Development of high throughput functional annotation system with distributed capabilities

Zaragoza, Joaquin

Development of high throughput functional annotation system with distributed capabilities

Date

2006-05

Authors

Zaragoza, Joaquin

Publisher

Texas Tech University

Abstract

Background
The genomes of over 250 species including the human genome have been sequenced to date. However, technologies that produce these genetic sequences (genes and/or proteins) are advancing at a much faster rate compared to the science and technologies that make it possible for the scientists to determine how each individual gene/protein functions within the cell and to annotate the genes/proteins based upon these functions. Specifically, this process of functional annotation assigns a functional descriptor to unknown genetic sequences. The process of functional annotation includes (1) formatting raw genetic sequence data, (2) the use of pre-existing annotated databases to assign, based upon sequence similarity searches, putative annotations to the raw genetic sequence data, (3) providing visualization tools to facilitate curation and formal assignment of the automated mappings obtained as part of step two, and finally (4) formatting the final datasets into standard output formats conducive to downstream analysis.

Rationale

Thus the primary need in the field of computational genetics is a unified functional annotation solution providing, (1) improved overall throughput, (2) organized visualizations of complex datasets, (3) user interface interactivity with limited latency, and (4) processing annotated data into formats conducive to downstream analysis. Although, current solutions exist for individual tasks in the annotation process, a unified solution is needed that provides efficient computational methods at key high throughput steps in the process. To address these issues and provide a solution, we have developed the High Throughput Gene Ontology Functional Annotation Toolkit (HTGOFAT).

Material and Methods

HTGOFAT was encoded with C# using the Microsoft .NET Framework. The key high-throughput steps in the annotation process were identified as handling input sequences, the computationally intensive nature of sequence similarity searches, and local and remote database interactions. In addition, data visualizations are generated within HTGOFAT to complete the functional annotation process. First, an indexing schema for handling input sequence databases is integrated into HTGOFAT that allows for indexing and retrieving sequences from a flat textfile while leaving the file intact. Secondly, HTGOFAT integrates a distributed algorithm for the parallelization of the similarity search utilizing the Microsoft .NET Remoting framework. Third, utilizing key indexing terms obtained during the similarity search, further data mining is conducted using data within a remote MySQL database to obtain the actual functional annotations. Lastly, graphical representations of the attained annotations are presented in functional biologic pathways, direct acyclic graphs, and grid formatted tables that allows for curation and analysis. Quantitative assessments of the improvements in these high-throughput steps of the annotation process were performed by comparing similar automated methods as well as manual methods to the methods developed as part of HTGOFAT.

Results

We have developed a standalone, unified application to address the computational requirements of the functional annotation process. Improvements in each of the key high-throughput steps were realized.
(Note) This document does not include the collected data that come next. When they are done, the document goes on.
(** The test of node 2 is containment: for a state whose category has [SPAM]
    anywhere in it and can be printed, the reply is ["IGNORE"] and the model
    is not called. *)
Lemma draft_reply_ignores_any_SPAM_substring (st : AgentState) (w : World) :
  contains SPAM (category st) = true ->
  utf8_encodable (category st) = true ->
  fst (draft_reply llm st w) = Return (UpdReply IGNORE) /\
  llm_log (snd (draft_reply llm st w)) = llm_log w.
Proof.
  intros Hsub Henc. rewrite (draft_reply_short_circuit st w Henc Hsub).
  split; reflexivity.
Qed.


(** C7: if during a run of node 2 the model client was called and raised
    (the run added to the log a call that ended in an exception), then the
    node returned, no exception left it, and the reply is the fixed
    acknowledgment. *)
Theorem draft_reply_swallows_failure
    (st : AgentState) (w : World) (p : str) (e : exn) :
  llm_log (snd (draft_reply llm st w)) = llm_log w ++ [(p, Raise e)] ->
  fst (draft_reply llm st w) = Return (UpdReply FALLBACK_REPLY).
Proof.
  destruct (utf8_encodable (category st)) eqn:Henc.
  - destruct (contains SPAM (category st)) eqn:Hcat.
    + rewrite (draft_reply_short_circuit st w Henc Hcat).
      cbn [fst snd llm_log].
      intros E. destruct (log_not_grown _ _ E).
    + rewrite (draft_reply_calls st w Henc Hcat). cbn [fst snd llm_log].
      intros E. apply app_inv_head in E. injection E as _ E.
      rewrite E. reflexivity.
  - rewrite (draft_reply_unprintable st w Henc). cbn [fst snd].
    intros E. destruct (log_not_grown _ _ E).
Qed.
(** X3. The depth of a path is the sum of the depths of its two parts
    around a [/]: when the path of [url] is the path of [url1], a [/] and
    the path of [url2], [get_path_depth url] is the sum of the two other
    depths.  In particular a trailing [/] does not change the depth. *)
Theorem get_path_depth_joins url url1 url2 :
  path (urlparse url)
  = path (urlparse url1) +:+ "/" +:+ path (urlparse url2) →
  get_path_depth url = get_path_depth url1 + get_path_depth url2.
Proof.
  intros Hp. unfold get_path_depth. rewrite Hp.
  change (path (urlparse url1) +:+ "/" +:+ path (urlparse url2))
    with (path (urlparse url1) +:+ String "/" (path (urlparse url2))).
  by rewrite split_app, List.filter_app, length_app.
Qed.


(** ** What [extract_links] returns *)

Lemma scan_tag_reference url links ms ns tag :
  scan_tag url (links, ms, ns) tag =
    match reference tag with
    | None => (links, ms, ns)
    | Some link =>
        if PyStr.is_empty link then (links, ms, ns)
        else if non_crawlable link then (links, ms, {[link]} ∪ ns)
        else if PyStr.startswith "mailto:" link
        then (links, {[link]} ∪ ms, ns)
        else ({[urljoin url link]} ∪ links, ms, ns)
    end.
Proof. reflexivity. Qed.

Lemma is_empty_false link : PyStr.is_empty link = false ↔ link ≠ "".
Proof. by destruct link. Qed.
(** * Healthcare-benefits search: classifier, persistence and retrieval

    A shallow embedding of
    - [src/data_processing/chunker.py]       (class [BenefitChunker]),
    - [src/data_processing/pdf_extractor.py] (the benefit extraction of
      class [PDFExtractor]),
    - [src/models/embedding_generator.py]    (class [EmbeddingGenerator]),
    - [src/models/retriever.py]              (class [BenefitRetriever]),
    - [run_pipeline.py]                      ([HealthcareChatbot.ask]),
    together with the properties of the specification that concern them
    and further properties of the code.

    Python dictionaries whose key order is irrelevant (chunks, benefit
    records, plan metadata) are [gmap string value]; the dictionaries
    whose iteration order is observed ([self.categories], the local
    [scores] of the classifier) are association lists in insertion order.
    Exceptions are the [Err] results of a small error monad.  The disk
    is a map from directory names to the files of each directory, a file
    being the value serialised into it or an unfinished write.  Text is a
    [string] of 8-bit characters and [lower] is Python's [str.lower] on
    the ASCII range, which is where all keyword phrases live.  Floats are
    rationals; the one float operation of the code, [float(1 - distance)],
    goes through a rounding function that is a parameter.  The FAISS
    index and the embedding model are parameters as well. *)

From Stdlib Require Import ZArith QArith Ascii DecimalString.
From Stdlib Require OrdersEx.
From stdpp Require Import gmap strings list fin_maps sorting.

Local Open Scope Z_scope.

(** ** Exceptions and fallible results *)

Inductive exn : Type :=
  | FileNotFoundError
  | RuntimeError        (* raised by faiss for an unreadable index file *)
  | UnpicklingError     (* a file that does not hold what the reader expects *)
  | EOFError            (* a file with nothing in it *)
  | IndexError
  | KeyError
  | AttributeError
  | ValueError
  | AssertionError.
By using an input file indexing method rather than the common method of reformatting the flat files into single files were seen by a 900% decrease in the time to process an 1616 KB input file containing 5000 sequences. Improvements in the sequence similarity search bottleneck were realized by the implementation of a distributed algorithm. When utilizing eight workstations with 2.4 GHz processors and 1 GB of memory, the parallel BLAST of 100, 500, 1000, and 1500 sequences took 5.04, 29.50, 58.58, and 81.70 minutes, respectively. A serial BLAST on one workstation with the same configuration took 38.15, 194.68, 461.81, and 662.68 minutes, respectively. An average speedup of 7.825 was achieved which correlates to an efficiency of 97.81% for the eight workstation test cases. On average, the parallel BLAST took 13% of the total time compared to a serial BLAST. Computational performance analysis was performed to validate the implementation of fetching associations from the database server where three automated methods were compared to one manual method. From the performance analysis, the optimal automated method completed in nearly half the time as the next automated method which is over 2000 times faster than performing manually. For comparison, manually fetching 40,000 annotations is estimated at over 166.7 hours for an expert as opposed to 303.969 seconds using the optimal automated algorithm. Finally, computational performance analysis for data acquisition methods to access the underlying databases determined the optimal implementation to present visualizations within the user interface with minimal latency.

Conclusions

This thesis describes the High Throughput Gene Ontology Functional Annotation Toolkit (HTGOFAT) that automates the functional annotation process by reducing the bottleneck associated with processing many sequences concurrently, and at the same time, allows for additional post-processing of the resultant data in order to visualize and analyze the attained functional annotations.